I don’t think we are. It’s too difficult. We are far more comfortable believing that blacks are inferior and that women suffocate men or that blacks are innocent victims of racism and that women are morally better than men. We don’t like being thrown a curve. But remember that the most powerful abolitionist tract of the 19th century was Harriet Beecher Stowe’s Uncle Tom’s Cabin. Today, even black activists are mostly contemptuous of its simple-minded moralism’s. Why? Because someone like James Baldwin had the nerve to attack one of the most sacred icons of progressive and religious humanism in existence. And you know what? He was right.

So is Crumb merely ahead of his time?

Well, what really is outrageous nowadays? I think it is obvious that some of our values are completely screwed up. We find the Clinton-Lewinsky affair outrageous, but not the deaths of tens of thousands of Moslem Serbs. We are outraged by a school boy killing his class-mates with a high-powered rifle, but not by an organization that spends $80 million a year to promote unrestricted access to every kind of weapon imaginable. We are outraged by a school teacher who has sex with a Grade 6 student, but not by a talk show host (Larry King) who has been married five times. We are outraged by someone who clubs a gas station attendant over the head to steal $15, but not by a securities seller who rips his clients off for a billion dollars. We are outraged at a seventeen-year-old kid who breaks into houses to steal money to feed his drug habit, but not a pharmaceutical industry that is doing its level best to make us all dependent on drugs. We are outraged at Mexicans crossing the border to seek a better life in the U.S., but not at the economic imperialism that turns self-sufficient Central American economies into impoverished coffee growers for Starbucks. We are outraged when the United Nations wants to include the U.S. among the nations accountable for war crimes to a new World Court, but not when Congress continues to subsidize an Israeli government that denies the most fundamental human rights to its own Palestinian population. We are outraged when a protester burns a U.S. flag, but not when U.S. negotiators refuse to believe that fish stocks on the west coast are in danger of extinction if over-fishing continues. We are outraged when an artist puts a crucifix into a jar full of urine, but not when the record companies routinely cheat artists out of the royalties they are due by jiggering their accounting records. We are outraged by a doctor who helps terminally ill patients die without pain and in dignity, but not by doctors that routinely recommend expensive and useless surgeries to elderly patients who are likely to die within months anyway. We are outraged by cloned sheep, but not by attempts by corporations to patent human DNA sequences. We are outraged by homosexuals seeking benefit coverage for their partners, but not by the fact that we are denying AIDS treatments to impoverished African nations to protect our own patent rights.

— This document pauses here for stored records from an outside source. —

(* ===== verification/ReapRace.v ===== *)
(** * Reaping while sandboxes are being created

    The creators' protocol (create.go, fork_shadow_plan.go, shadow_intent.go) against the reaper's
    (reap.go, Reap), one step of one process at a time.  A key stands for what the reaper
    correlates by: a sandbox's identifier, or the handle in a shadow disk's name.  A creator publishes the locked intent
    of its key, writes files, and releases the intent only once a record covers the key; it may
    die at any point, and then the kernel drops the lock.  Any number of reapers run; the answers
    of /proc and of the sockets are arbitrary.  One [os.ReadDir] is one step. *)

From stdpp Require Import prelude countable gmap strings list sorting relations.
From Stdlib Require Import ZArith Ascii Lia.
From S2P Require Import Prelude GoStrings Domain Sandbox Store VolumeGuard Disks Reap.

(** ** Keys *)

Inductive Key := KId (id : SandboxID) | KHandle (safeHandle : string).

#[global] Instance Key_eq_dec : EqDecision Key.
Proof. solve_decision. Defined.

#[global] Program Instance Key_countable : Countable Key :=
  inj_countable' (λ k, match k with KId id => inl id | KHandle h => inr h end)
    (λ x, match x with inl id => KId id | inr h => KHandle h end) _.
Next Obligation. by intros []. Qed.

Definition key_of (res : HostResource) : Key :=
  if is_shadow res then KHandle (hr_ShadowHandle res) else KId (owner res).

Definition wf_key (k : Key) : Prop := match k with KId id => wf_id id | KHandle h => h ≠ ""%string end.

Definition intent_name (k : Key) : string :=
  match k with KId id => IntentName id | KHandle h => h +:+ shadowIntentSuffix end.

Definition intent_resource (k : Key) : HostResource :=
  match k with
  | KId id => mkResource KindCreateIntent (Disks, IntentName id) (Some id) ""
  | KHandle h => mkResource KindShadowIntent (Disks, h +:+ shadowIntentSuffix) None h
  end.

Definition is_intent (res : HostResource) : bool :=
  match hr_Kind res with KindCreateIntent | KindShadowIntent => true | _ => false end.

(** What the index makes of an entry of one of its directories. *)
Definition resource_at (path : place * string) : option HostResource :=
  match path.1 with
  | Disks => disk_resource path.2
  | Sockets => socket_resource path.2
  | BuilderSupervisors => dir_resource KindBuilderSupervisor BuilderSupervisors path.2
  | Supervisors => dir_resource KindSupervisorState Supervisors path.2
  end.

What exactly determines our outrage? What is it that most excites us about someone else’s sin? Isn’t it probable that when we proclaim our outrage, especially when we do it in the strongest possible words, we thereby hope to impress others with our own purity, and deflect suspicion away from ourselves? Since no one suspects us of murdering children in Rwanda or robbing old women of their lives’ savings, we don’t get too excited about those crimes. But if someone were to suspect us of sexually harassing an attractive secretary…. well, we’ve probably had a thought or two about it, haven’t we?

What is most telling about this analysis is not that we seem to be so defensive about certain human failings. It’s that the human race, in general, doesn’t really care all that much about starving children or ethnic cleansing or torture or exploitation. We really don’t. But we badly need to pretend that we are virtuous, so, by common consent, we identify certain transgressions as worthy of our hysteria. We draw lines in the sand, and then go ballistic when someone crosses one of them.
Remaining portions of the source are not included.